Retired Maj. Gen. Marshall Sabol, who retired in 2010 as Air Force Materiel Command's director of strategic plans, programs and analyses, told JSUPT class 15-13 graduates to be mindful of the people that support them.

During JSUPT students' stint at Vance, they spend extensive amounts of time with their instructors and classmates.

"You will remember your instructor pilots for the rest of your lives," Sabol said. The former command-rated pilot with more than 3,500 flight hours received his Aviator's Badge at Laughlin Air Force Base, Texas, in 1979. "These pilots put in a lot of hard work. Remember them and the time they put in for you.

"I remember class 80-01," Sabol said. "You'll run across each other again and again, wherever you are. It doesn't matter. Back then, we didn't have the computers - we used hand signals and pen and paper. Keep in touch."

He said his dad, a former enlisted man turned military aviator who passed away this year, reminded him earlier on that the non-commissioned officer is considered the backbone of the Air Force for a reason.

"Find the best NCOs you can; stick next to them and listen," he said. "As my dad put it, 'shut up and listen.' He saw a lot of young lieutenants think they had the world at their hands, and they were taking it by force - they weren't listening. Eighty percent of the Air Force is enlisted. They are the men and women who make this Air Force move."

As a longtime airlifter, Sabol said he considered serving his crews to be vital to mission successes.

"Take care of your team," he said. "When you get off that airplane and you see that crew chief there to greet you, don't just tell them the problems with the plane, thank them for what they do. They're out there on those tough days on the tarmac, where it's 120 and 140 degrees, making sure your airplane is ready to go.

"If you do have a crew, after a long, 24-hour day of flying, when you get somewhere, don't be the first on the chow line," he said. "Don't be the first to get a room. Take care of your crew first - the best kind of leader is a servant leader."

Sabol, who has commanded at the squadron, group and wing levels, also touted the new fliers' home teams: their families.

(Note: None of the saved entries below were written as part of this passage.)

(** * probnum: the Normal distribution family, checked against its specification

    The development embeds
    - [probnum/probability/distributions/normal.py]: the factory [Normal.__new__],
      the initialisers of the five variants, the arithmetic of [Normal], the
      moments, densities and [reshape] of the variants, and the sampler of
      the identical-factors variant;
    - [probnum/prob/randomvariablelist.py]: [_RandomVariableList];
    - the directly computed posterior of
      [tests/test_linalg/test_linearsolvers/test_linearsolvers.py].

    Python objects live in a store and are named by references; a method is a
    function in a state-and-exception monad over that store.  NumPy, SciPy and
    the modules of probnum outside these files ([asdist], [Dirac], the linear
    operators) are collaborators: their operations are parameters of the
    methods that call them. *)

From Stdlib Require Import List String Ascii Bool Arith ZArith QArith Lia.
From Stdlib Require Import DecimalString.
From mathcomp Require boot algebra.
Import ListNotations.

Set Implicit Arguments.

(** ** Python values *)

Module Py.

Open Scope string_scope.
Open Scope list_scope.
Open Scope nat_scope.

(** The exceptions the embedded code raises or lets through. *)
Inductive exn :=
| ValueError (msg : string)
| TypeError (msg : string)
| AttributeError (msg : string)
| IndexError (msg : string)
| ZeroDivisionError (msg : string)
| OverflowError (msg : string)
| NotImplementedError (msg : option string).

Inductive result (A : Type) :=
| Ok (a : A)
| Raise (e : exn).
Arguments Ok {A} a.
Arguments Raise {A} e.

Definition rbind {A B} (r : result A) (k : A -> result B) : result B :=
  match r with
  | Ok a => k a
  | Raise e => Raise e
  end.

Declare Scope py_scope.
Delimit Scope py_scope with py.
Notation "x <- r ;; k" := (rbind r (fun x => k))
  (at level 61, r at next level, right associativity) : py_scope.
Notation "' pat <- r ;; k" := (rbind r (fun x => match x with pat => k end))
  (at level 61, pat pattern, r at next level, right associativity) : py_scope.

Definition is_Ok {A} (r : result A) : bool :=
  match r with Ok _ => true | Raise _ => false end.

Definition is_ValueError {A} (r : result A) : bool :=
  match r with Raise (ValueError _) => true | _ => false end.

Definition is_NotImplementedError {A} (r : result A) : bool :=
  match r with Raise (NotImplementedError _) => true | _ => false end.

(** Python's two built-in number classes; [np.isscalar] holds of both. *)
Inductive scalar_type := PyInt | PyFloat.

(** A linear operator of [probnum.linalg.linear_operators].  Every operator
    has a [shape]; [Kronecker] and [SymmetricKronecker] expose their factors
    [A] and [B], and the latter the flag [_ABequal] that its two factors are
    identical.  [LinearOperator cls] is an operator of any other class
    ([Identity], [MatrixMult], [ScalarMult], ...). *)
Inductive linop :=
| LinearOperator (cls : string) (shape : nat * nat)
| Kronecker (shape : nat * nat) (A B : linop)
| SymmetricKronecker (shape : nat * nat) (A B : linop) (_ABequal : bool).

Definition linop_shape (op : linop) : nat * nat :=
  match op with
  | LinearOperator _ s => s
  | Kronecker s _ _ => s
  | SymmetricKronecker s _ _ _ => s
  end.

Definition linop_class (op : linop) : string :=
  match op with
  | LinearOperator cls _ => cls
  | Kronecker _ _ _ => "Kronecker"
  | SymmetricKronecker _ _ _ _ => "SymmetricKronecker"
  end.

(** Modelled from the spec: the constructor of [SymmetricKronecker] is not
    among the sources.  The operator "represents the symmetric Kronecker
    product acting on vectorized symmetric matrices": for matrices of
    dimension [p] both factors are [p]-by-[p], so its two factors have one
    shape.  The other operators are under no condition. *)
Definition factors_of_one_shape (op : linop) : Prop :=
  match op with
  | SymmetricKronecker _ A B _ => linop_shape A = linop_shape B
  | _ => True
  end.

(** The values the parameters [mean] and [cov] range over.
    - [VScalar]: an [int] or a [float];
    - [VNdarray]: a dense [np.ndarray], its entries in row-major order;
    - [VSparse]: a [scipy.sparse.spmatrix] of class [cls], always 2-D;
    - [VLinOp]: a [scipy.sparse.linalg.LinearOperator];
    - [VObject]: any other object ([None], a list, ...) that is no string and
      has no attribute [shape]; [shape] is what [np.shape] reports for it
      ([()] for [None], [(2,)] for the list [[1., 2.]]). *)
Inductive pyval :=
| VScalar (ty : scalar_type) (x : Q)
| VNdarray (shape : list nat) (data : list Q)
| VSparse (cls : string) (shape : nat * nat) (data : list Q)
| VLinOp (op : linop)
| VObject (cls : string) (shape : list nat).

(** [v.__class__.__name__] *)
Definition class_name (v : pyval) : string :=
  match v with
  | VScalar PyInt _ => "int"
  | VScalar PyFloat _ => "float"
  | VNdarray _ _ => "ndarray"
  | VSparse cls _ _ => cls
  | VLinOp op => linop_class op
  | VObject cls _ => cls
  end.

(** [np.isscalar(v)] *)
Definition np_isscalar (v : pyval) : bool :=
  match v with VScalar _ _ => true | _ => false end.

(** [np.shape(v)]: the attribute [shape] where there is one, the shape of
    [np.asarray(v)] otherwise. *)
Definition np_shape (v : pyval) : list nat :=
  match v with
  | VScalar _ _ => []
  | VNdarray s _ => s
  | VSparse _ (r, c) _ => [r; c]
  | VLinOp op => [fst (linop_shape op); snd (linop_shape op)]
  | VObject _ s => s
  end.

(** [v.shape]: numbers and plain objects have no such attribute. *)
Definition attr_shape (v : pyval) : result (list nat) :=
  match v with
  | VScalar _ _ | VObject _ _ =>
      Raise (AttributeError (class_name v ++ " object has no attribute shape")%string)
  | _ => Ok (np_shape v)
  end.

(** [isinstance(v, (np.ndarray, scipy.sparse.spmatrix))] *)
Definition is_array (v : pyval) : bool :=
  match v with VNdarray _ _ | VSparse _ _ _ => true | _ => false end.

(** [isinstance(v, scipy.sparse.linalg.LinearOperator)] *)
Definition is_LinearOperator (v : pyval) : bool :=
  match v with VLinOp _ => true | _ => false end.

(** [isinstance(v, linear_operators.SymmetricKronecker) and v._ABequal] *)
Definition is_SymmetricKronecker_ABequal (v : pyval) : bool :=
  match v with
  | VLinOp (SymmetricKronecker _ _ _ eq) => eq
  | _ => false
  end.

(** [np.prod(s)] of a shape: the exact product.  NumPy computes it in 64-bit
    integers and agrees with it for every shape of fewer than [2 ^ 63]
    entries, as every dense array has. *)
Definition np_prod (s : list nat) : nat := fold_right Nat.mul 1 s.

(** [s[i]] on a tuple *)
Definition tuple_get (s : list nat) (i : nat) : result nat :=
  match nth_error s i with
  | Some d => Ok d
  | None => Raise (IndexError "tuple index out of range")
  end.

(** [m, n = s] *)
Definition unpack2 (s : list nat) : result (nat * nat) :=
  match s with
  | [m; n] => Ok (m, n)
  | [] => Raise (ValueError "not enough values to unpack (expected 2, got 0)")
  | [_] => Raise (ValueError "not enough values to unpack (expected 2, got 1)")
  | _ => Raise (ValueError "too many values to unpack (expected 2)")
  end.

(** [float(v)]: a number converts, and so does an array of one entry.  The
    value is kept exactly: the rounding of an [int] to the nearest float is
    not part of the model. *)
Definition py_float (v : pyval) : result pyval :=
  match v with
  | VScalar _ x => Ok (VScalar PyFloat x)
  | VNdarray _ [x] => Ok (VScalar PyFloat x)
  | VNdarray _ _ =>
      Raise (TypeError "only size-1 arrays can be converted to Python scalars")
  | _ =>
      Raise (TypeError ("float() argument must be a string or a number, not "
                          ++ class_name v)%string)
  end.

(** The factors [cov.A] and [cov.B]. *)
Definition attr_A (v : pyval) : result linop :=
  match v with
  | VLinOp (Kronecker _ A _) | VLinOp (SymmetricKronecker _ A _ _) => Ok A
  | _ => Raise (AttributeError (class_name v ++ " object has no attribute A")%string)
  end.

Definition attr_B (v : pyval) : result linop :=
  match v with
  | VLinOp (Kronecker _ _ B) | VLinOp (SymmetricKronecker _ _ B _) => Ok B
  | _ => Raise (AttributeError (class_name v ++ " object has no attribute B")%string)
  end.

Fixpoint shape_eqb (s t : list nat) : bool :=
  match s, t with
  | [], [] => true
  | a :: s', b :: t' => Nat.eqb a b && shape_eqb s' t'
  | _, _ => false
  end.

(** [s in shapes] *)
Definition shape_in (s : list nat) (shapes : list (list nat)) : bool :=
  existsb (shape_eqb s) shapes.

End Py.

(** ** normal.py: construction *)

Module NormalNew.
Import Py.

Open Scope string_scope.
Open Scope list_scope.
Open Scope nat_scope.
Open Scope py_scope.

(** The classes of normal.py: [Normal] and its five variants. *)
Inductive pyclass :=
| Normal
| _UnivariateNormal
| _MultivariateNormal
| _MatrixvariateNormal
| _OperatorvariateNormal
| _SymmetricKroneckerIdenticalFactorsNormal.

(** [cls.__name__] *)
Definition pyclass_name (c : pyclass) : string :=
  match c with
  | Normal => "Normal"
  | _UnivariateNormal => "_UnivariateNormal"
  | _MultivariateNormal => "_MultivariateNormal"
  | _MatrixvariateNormal => "_MatrixvariateNormal"
  | _OperatorvariateNormal => "_OperatorvariateNormal"
  | _SymmetricKroneckerIdenticalFactorsNormal =>
      "_SymmetricKroneckerIdenticalFactorsNormal"
  end.

Definition dim1shapes : list (list nat) := [[1; 1]; [1]; []].

Definition cannot_instantiate (mean cov : pyval) : string :=
  "Cannot instantiate normal distributions with mean of type "
    ++ class_name mean ++ " and covariance of type " ++ class_name cov ++ ".".

(** [Normal.__new__(cls, mean, cov, random_state)]: the class of the object
    it returns.  Called on a variant itself it hands on to [__new__] of the
    superclass, which is not among the sources and is taken to build an
    instance of [cls]; the statements of this development are about calls on
    [Normal], the factory. *)
Definition Normal__new__ (cls : pyclass) (mean cov : pyval) : result pyclass :=
  match cls with
  | Normal =>
      if (np_isscalar mean && np_isscalar cov)
         || (shape_in (np_shape mean) dim1shapes
             && shape_in (np_shape cov) dim1shapes)
      then Ok _UnivariateNormal
      else if is_array mean && is_array cov then
        if List.length (np_shape mean) =? 1
        then Ok _MultivariateNormal
        else Ok _MatrixvariateNormal
      else if is_LinearOperator mean || is_LinearOperator cov then
        if is_SymmetricKronecker_ABequal cov
        then Ok _SymmetricKroneckerIdenticalFactorsNormal
        else Ok _OperatorvariateNormal
      else Raise (ValueError (cannot_instantiate mean cov))
  | _ => Ok cls
  end.

(** [Normal.__init__]: the parameters it hands to [Distribution.__init__] as
    [{"mean": mean, "cov": cov}], which keeps them. *)
Definition Normal__init__ (mean cov : pyval) : result (pyval * pyval) :=
  Ok (mean, cov).

Definition _UnivariateNormal__init__ (mean cov : pyval) : result (pyval * pyval) :=
  fmean <- py_float mean ;;
  fcov <- py_float cov ;;
  Normal__init__ fmean fcov.

Definition shape_mismatch : string :=
  "Shape mismatch of mean and covariance. Total number of elements of the mean must match "
    ++ "the first and second dimension of the covariance.".

(** The check shared, line by line, by [_MultivariateNormal.__init__] and
    [_MatrixvariateNormal.__init__]; [msg2d] is the message of the first test,
    the only place where the two differ. *)
Definition dense__init__ (msg2d : string) (mean cov : pyval)
  : result (pyval * pyval) :=
  smean <- attr_shape mean ;;
  let _mean_dim := np_prod smean in
  scov <- attr_shape cov ;;
  if negb (List.length scov =? 2) then Raise (ValueError msg2d)
  else
    c0 <- tuple_get scov 0 ;;
    if negb (_mean_dim =? c0) then Raise (ValueError shape_mismatch)
    else
      c1 <- tuple_get scov 1 ;;
      if negb (_mean_dim =? c1) then Raise (ValueError shape_mismatch)
      else Normal__init__ mean cov.

Definition _MultivariateNormal__init__ : pyval -> pyval -> result (pyval * pyval) :=
  dense__init__ "Covariance must be a 2D matrix or linear operator.".

Definition _MatrixvariateNormal__init__ : pyval -> pyval -> result (pyval * pyval) :=
  dense__init__ "Covariance must be a 2D matrix.".

Definition kronecker_mismatch : string :=
  "Kronecker structured covariance must have factors with the same shape as the mean.".

Definition symmetric_kronecker_mismatch : string :=
  "Normal distributions with symmetric Kronecker structured covariance must have square mean"
    ++ " and square covariance factors with matching dimensions.".

(** [_OperatorvariateNormal.__init__]: [or] evaluates its operands from the
    left and stops at the first that holds. *)
Definition _OperatorvariateNormal__init__ (mean cov : pyval)
  : result (pyval * pyval) :=
  smean <- attr_shape mean ;;
  let _mean_dim := np_prod smean in
  match cov with
  | VLinOp (Kronecker _ A B) =>
      '(m, n) <- unpack2 smean ;;
      if negb (m =? fst (linop_shape A)) || negb (m =? snd (linop_shape A))
         || negb (n =? fst (linop_shape B)) || negb (n =? snd (linop_shape B))
      then Raise (ValueError kronecker_mismatch)
      else Normal__init__ mean cov
  | VLinOp (SymmetricKronecker _ A B _) =>
      '(m, n) <- unpack2 smean ;;
      if negb (m =? n) || negb (n =? fst (linop_shape A))
         || negb (n =? snd (linop_shape B))
      then Raise (ValueError symmetric_kronecker_mismatch)
      else Normal__init__ mean cov
  | _ =>
      scov <- attr_shape cov ;;
      c0 <- tuple_get scov 0 ;;
      if negb (_mean_dim =? c0)
      then Raise (ValueError "Shape mismatch of mean and covariance.")
      else
        c1 <- tuple_get scov 1 ;;
        if negb (_mean_dim =? c1)
        then Raise (ValueError "Shape mismatch of mean and covariance.")
        else Normal__init__ mean cov
  end.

"Your family is going to be with you through thick and thin," he said. "They've been with you to get you to where you are today. They'll be with you when you make your moves, when you deploy. They'll be with you when you retire."

In closing, after all of the advice about learning and listening, he stressed to them the importance of being leaders and that they can start today because their generation of officers and aviators will be the bridge to tomorrow's Air Force.

"In the Vietnam era, there were 600,000 active-duty Air Force members," he said. "Today we have just over 300,000. There are no benchwarmers in the Air Force. You don't have to be commanders -- you came here with backgrounds, ideas and knowledge that we sorely need. Do not be quiet - if you see something, fix something. You can make an impact right where you are.

"The specter of Air Force missions is mindboggling - this is an exciting time," he said. "The world is our Area of Responsibility - we are the nation's swing force."